When the demand for more food production was made, the farmers said they would do their best, and the government refused to give the farm labourers a minimum wage of twenty-five to thirty shillings a week – twenty-five shillings at that time being equivalent to ten shillings in normal times. The farmers were going to get extra as a consequence of the Corn Production Act. I therefore pointed out that if the workers went to the farmers and did not get the food stored up in the farms, they should burn the farms. We as socialists have no interest in destroying any property. We want property to be kept because we want that property to be used for housing accommodation or other reasons, but I specially emphasised about the farmers for the purpose of drawing attention to this particular point.
In the same way, when it came to the question of seizing the press, I suggested that when the Daily Record was seized, the plant should be broken up. I did not say that in connection with the Glasgow Herald. I said so in connection with the Record, not that it is a good thing to break up printing plant, but in order to draw attention to the Harmsworth family and to the Rothermeres and so on, and their vile press, which seems to be an index of the culture of Britain. I mention that particularly here, that I said the Record plant should be broken up, in order to emphasise the disgust of the organised workers with regard to that particular family of newspapers.
So far as Ireland and America are concerned, that was mentioned particularly for the purpose of getting food from the St Lawrence [waterway in north America], food from the United States, and food from Argentina. What was needed was food in order to hold our own, for, as the Glasgow Herald pointed out, when the Bolsheviks first came into power, Britain was withholding food from Russia, in the expectation that frost and famine would overthrow the Bolsheviks. That is to say, they were anxious to murder women and children inside Russia, as well as men. The suggestion I made was in order to draw the attention of the workers to the need of having plenty of food stuffs to keep them going.
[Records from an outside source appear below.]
(** C7. When the verifier returns [False] for the credential of a
    request that the cache does not answer, the request is refused with
    status 403, the cache holds no entry for that credential and every
    other entry is as before; a request that follows with a credential
    the directory accepts is authorized. *)
Theorem rejected_not_cached req tok u p w :
  presents req tok ->
  PyStr.split1 PyStr.COLON tok = [u; p] ->
  (forall expiry, token_cache w !! tok = Some expiry ->
                  expiry <= clock env (clock_reads w)) ->
  (verify_ldap_dynamic env u p w).1 = Ok false ->
  exists w',
    verify_token_split env req w = (Raise Invalid_Username_or_Password, w')
    /\ status_code Invalid_Username_or_Password = 403
    /\ token_cache w' !! tok = None
    /\ (forall k, k <> tok -> token_cache w' !! k = token_cache w !! k)
    /\ (forall req2 tok2 u2 p2,
          presents req2 tok2 ->
          PyStr.split1 PyStr.COLON tok2 = [u2; p2] ->
          directory env (binds (trace w')) (user_dn_of env u2) p2 = BindAccepted ->
          (verify_token_split env req2 w').1 = Ok true).
Proof.
  intros Hp Hs Hstale Hrej. apply verify_ldap_dynamic_false in Hrej.
  destruct (miss_run env req tok w Hp Hstale) as (u' & p' & Hs' & Hrun).
  rewrite Hs in Hs'. injection Hs' as <- <-. cbv zeta in Hrun.
  eexists (mkWorld (delete tok (token_cache w)) _ _). split.
  { rewrite Hrun, Hrej. reflexivity. }
  cbn [token_cache]. split; [reflexivity|]. split; [apply lookup_delete_eq|].
  split; [intros k Hk; by apply lookup_delete_ne|].
  intros req2 tok2 u2 p2 Hp2 Hs2 Hacc.
  apply (answered_credential_succeeds env req2 tok2 u2 p2); [done..|].
  cbn [trace] in Hacc |- *. by rewrite Hacc.
Qed.

(** C6, amended. [clean_expired_cache], called at time [t]: with at
    most 1000 entries it leaves cache and trace alone; with more than
    1000 it records one sweep and leaves exactly the entries whose
    expiry is not below [t], the deleted keys being those with an
    expiry strictly below [t]: an entry expiring at [t] itself stays,
    though a lookup at [t] takes it for expired. In the events of any
    request through the application, a sweep only comes right after a
    cache insert. *)
Theorem sweep_only_after_insert_above_threshold req w :
  let t := clock env (clock_reads w) in
  ((size (token_cache w) <= 1000)%nat ->
     clean_expired_cache env w
     = (Ok tt, mkWorld (token_cache w) (S (clock_reads w)) (trace w)))
  /\ ((1000 < size (token_cache w))%nat ->
      exists cache' keys,
        clean_expired_cache env w
        = (Ok tt, mkWorld cache' (S (clock_reads w)) (trace w ++ [EvSweep t keys]))
        /\ (forall k v, cache' !! k = Some v <-> token_cache w !! k = Some v /\ t <= v)
        /\ (forall k, k ∈ keys <-> exists v, token_cache w !! k = Some v /\ v < t))
  /\ (exists new,
        trace (app env req w).2 = trace w ++ new
        /\ sweeps_follow_inserts false new = true).
Proof.
  cbv zeta. split; [|split].
  - intros Hle. rewrite clean_expired_cache_run. unfold swept, sweep_events.
    assert ((1000 <? size (token_cache w))%nat = false) as -> by (apply Nat.ltb_ge; lia).
    by rewrite app_nil_r.
  - intros Hgt. rewrite clean_expired_cache_run. unfold swept, sweep_events.
    apply Nat.ltb_lt in Hgt. rewrite Hgt.
    eexists _, _. split; [reflexivity|]. split.
    + intros k v. by rewrite map_lookup_filter_Some.
    + intros k. apply elem_of_keys_expired.
  - apply app_events.
Qed.

(** C4. When the first request with a credential is authorized by one
    bind, and every later reading of the clock made while the requests
    [later] are served is below the expiry [current_time + CACHE_TTL]
    that the first request stored, every request of [later] with that
    credential is authorized without a bind, whatever other requests
    are served in between; when all of [later] carry the credential,
    the directory was asked once over the whole run. *)
Theorem repeat_within_ttl req tok w0 w1 later :
  presents req tok ->
  verify_token_split env req w0 = (Ok true, w1) ->
  binds (trace w1) = S (binds (trace w0)) ->
  (forall i, (clock_reads w0 < i < clock_reads w0 + 2 + 2 * length later)%nat ->
             clock env i < clock env (clock_reads w0) + CACHE_TTL env) ->
  (forall i r, later !! i = Some r -> presents r tok ->
               (serve env later w1).1 !! i = Some (Ok true, 0%nat))
  /\ ((forall r, r ∈ later -> presents r tok) ->
      binds (trace (serve env later w1).2) = S (binds (trace w0))).
Proof.
  intros Hp Hfirst Hb Hwin.
  assert (forall e, token_cache w0 !! tok = Some e -> e <= clock env (clock_reads w0))
    as Hstale.
  { intros e He. destruct (decide (clock env (clock_reads w0) < e)) as [Hlt|]; [|lia].
    rewrite (fresh_run env _ _ _ _ Hp He Hlt) in Hfirst. injection Hfirst as <-.
    cbn [trace] in Hb. rewrite binds_snoc_regex in Hb. lia. }
  destruct (miss_run env req tok w0 Hp Hstale) as (u & p & Hs & Hrun).
  cbv zeta in Hrun. rewrite Hfirst in Hrun.
  destruct (bind_returns (directory env (binds (trace w0)) (user_dn_of env u) p));
    [|discriminate].
  assert (token_cache w1 !! tok = Some (clock env (clock_reads w0) + CACHE_TTL env)
          /\ clock_reads w1 = S (S (clock_reads w0))) as [Hentry Hreads].
  { injection Hrun as ->. cbn [token_cache clock_reads]. split; [|reflexivity].
    apply swept_keeps; [apply lookup_insert_eq|].
    assert (clock env (S (clock_reads w0)) < clock env (clock_reads w0) + CACHE_TTL env)
      by (apply Hwin; lia). lia. }
  clear Hrun.
  assert (forall i, (clock_reads w1 <= i < clock_reads w1 + 2 * length later)%nat ->
                    clock env i < clock env (clock_reads w0) + CACHE_TTL env) as Hwin1.
  { rewrite Hreads. intros i Hi. apply Hwin. lia. }
  split.
  - exact (serve_fresh env tok _ later w1 Hentry Hwin1).
  - intros Hall. rewrite <- Hb.
    exact (serve_all_fresh env tok _ later w1 Hentry Hwin1 Hall).
Qed.

End Cache.

Lemma cache_lookup_cases_witness :
  presents req_alice alice_token
  /\ token_cache w_cached !! alice_token = Some (stub_clock 0 + 1800)
  /\ clock env_alice (clock_reads w_cached) < stub_clock 0 + 1800
  /\ (verify_token_split env_alice req_alice w_cached).1 = Ok true
  /\ token_cache (verify_token_split env_alice req_alice w_cached).2
     = token_cache w_cached
  /\ binds (trace (verify_token_split env_alice req_alice w_cached).2)
     = binds (trace w_cached).
Proof.
  assert (He : token_cache w_cached !! alice_token = Some (stub_clock 0 + 1800))
    by (vm_compute; reflexivity).
  assert (Hlt : clock env_alice (clock_reads w_cached) < stub_clock 0 + 1800)
    by (vm_compute; reflexivity).
  split; [exact presents_alice|]. split; [exact He|]. split; [exact Hlt|].
  exact (proj1 (cache_lookup_cases env_alice req_alice alice_token w_cached
                  presents_alice) _ He Hlt).
Defined.

Lemma rejected_not_cached_witness :
  presents req_bob "bob:wrong"
  /\ PyStr.split1 PyStr.COLON "bob:wrong" = ["bob"; "wrong"]
  /\ (forall expiry, token_cache w_init !! "bob:wrong" = Some expiry ->
                     expiry <= clock env_unreachable (clock_reads w_init))
  /\ (verify_ldap_dynamic env_unreachable "bob" "wrong" w_init).1 = Ok false
  /\ exists w',
       verify_token_split env_unreachable req_bob w_init
       = (Raise Invalid_Username_or_Password, w')
       /\ token_cache w' !! "bob:wrong" = None.
Proof.
  assert (Hp : presents req_bob "bob:wrong").
  { split; [vm_compute; reflexivity|].
    split; [apply Nat.leb_le; vm_compute; reflexivity|vm_compute; reflexivity]. }
  assert (Hs : PyStr.split1 PyStr.COLON "bob:wrong" = ["bob"; "wrong"])
    by (vm_compute; reflexivity).
  assert (Hstale : forall expiry, token_cache w_init !! "bob:wrong" = Some expiry ->
                     expiry <= clock env_unreachable (clock_reads w_init)).
  { intros expiry H. vm_compute in H. discriminate. }
  assert (Hrej : (verify_ldap_dynamic env_unreachable "bob" "wrong" w_init).1 = Ok false)
    by (vm_compute; reflexivity).
  split; [exact Hp|]. split; [exact Hs|]. split; [exact Hstale|]. split; [exact Hrej|].
  destruct (rejected_not_cached env_unreachable req_bob "bob:wrong" "bob" "wrong" w_init
              Hp Hs Hstale Hrej) as (w' & Hrun & _ & Hnone & _).
  exists w'. split; [exact Hrun|exact Hnone].
Defined.

Lemma sweep_only_after_insert_above_threshold_witness :
  (size (token_cache w_init) <= 1000)%nat
  /\ clean_expired_cache env_alice w_init
     = (Ok tt, mkWorld (token_cache w_init) (S (clock_reads w_init)) (trace w_init))
  /\ (1000 < size (token_cache w_bulk))%nat
  /\ exists cache' keys,
       clean_expired_cache env_alice w_bulk
       = (Ok tt, mkWorld cache' (S (clock_reads w_bulk))
                   (trace w_bulk ++ [EvSweep (clock env_alice (clock_reads w_bulk)) keys]))
       /\ (forall k v, cache' !! k = Some v <->
                       token_cache w_bulk !! k = Some v
                       /\ clock env_alice (clock_reads w_bulk) <= v)
       /\ (forall k, k ∈ keys <->
                     exists v, token_cache w_bulk !! k = Some v
                               /\ v < clock env_alice (clock_reads w_bulk)).
Proof.
  assert (Hle : (size (token_cache w_init) <= 1000)%nat)
    by (apply Nat.leb_le; vm_compute; reflexivity).
  assert (Hgt : (1000 < size (token_cache w_bulk))%nat)
    by (apply Nat.ltb_lt; vm_compute; reflexivity).
  split; [exact Hle|].
  split; [exact (proj1 (sweep_only_after_insert_above_threshold
                          env_alice req_alice w_init) Hle)|].
  split; [exact Hgt|].
  exact (proj1 (proj2 (sweep_only_after_insert_above_threshold
                         env_alice req_alice w_bulk)) Hgt).
Defined.

(** C6 as stated fails: at [stub_clock 0] the sweep of [bulk_cache]
    keeps the entry of [bulk_key 500], whose expiry is [stub_clock 0]
    and which has lapsed by then. *)
Lemma lapsed_entry_kept_counterexample : ~ sweep_removes_lapsed_as_stated.
Proof.
  intros H.
  assert (1000 < size (token_cache w_bulk))%nat as Hgt
    by (apply Nat.ltb_lt; vm_compute; reflexivity).
  assert (token_cache (clean_expired_cache env_alice w_bulk).2 !! bulk_key 500
          = Some (stub_clock 0)) as Hkept by (vm_compute; reflexivity).
  apply (H env_alice w_bulk (bulk_key 500) (stub_clock 0) Hgt) in Hkept as [_ Hlt].
  vm_compute in Hlt. discriminate.
Qed.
The murder of women and children
So far as the Government’s responsibility for the murder of women and children is concerned, the reason for my statement is perfectly obvious. They have been accusing the Germans of killing women and children in this country. Perfectly true. Of course bombs dropped in Germany have not killed women and children, marvellous to say! But that apart, we had the government getting hold of the food supplies immediately prior to, and immediately after the New Year, and creating a shortage. I pointed out that it was an artificial shortage. The government was therefore responsible for the queues.
Women were standing in queues in the cold, and women had died of what they had contracted during their standing in the queues. The women had died therefore in consequence of the action of the Government, and I threw the responsibility upon the government – and I do so still.
We know that women and children – human material – have been used up inside the factories, and the housing of the working class in this country has been so bad, and is so bad to-day, that the women and children of the working class die in greater proportion than the women and children of the better-to-do classes. I have always pointed out that the death rate among the working classes has always exceeded that in the better-to-do districts.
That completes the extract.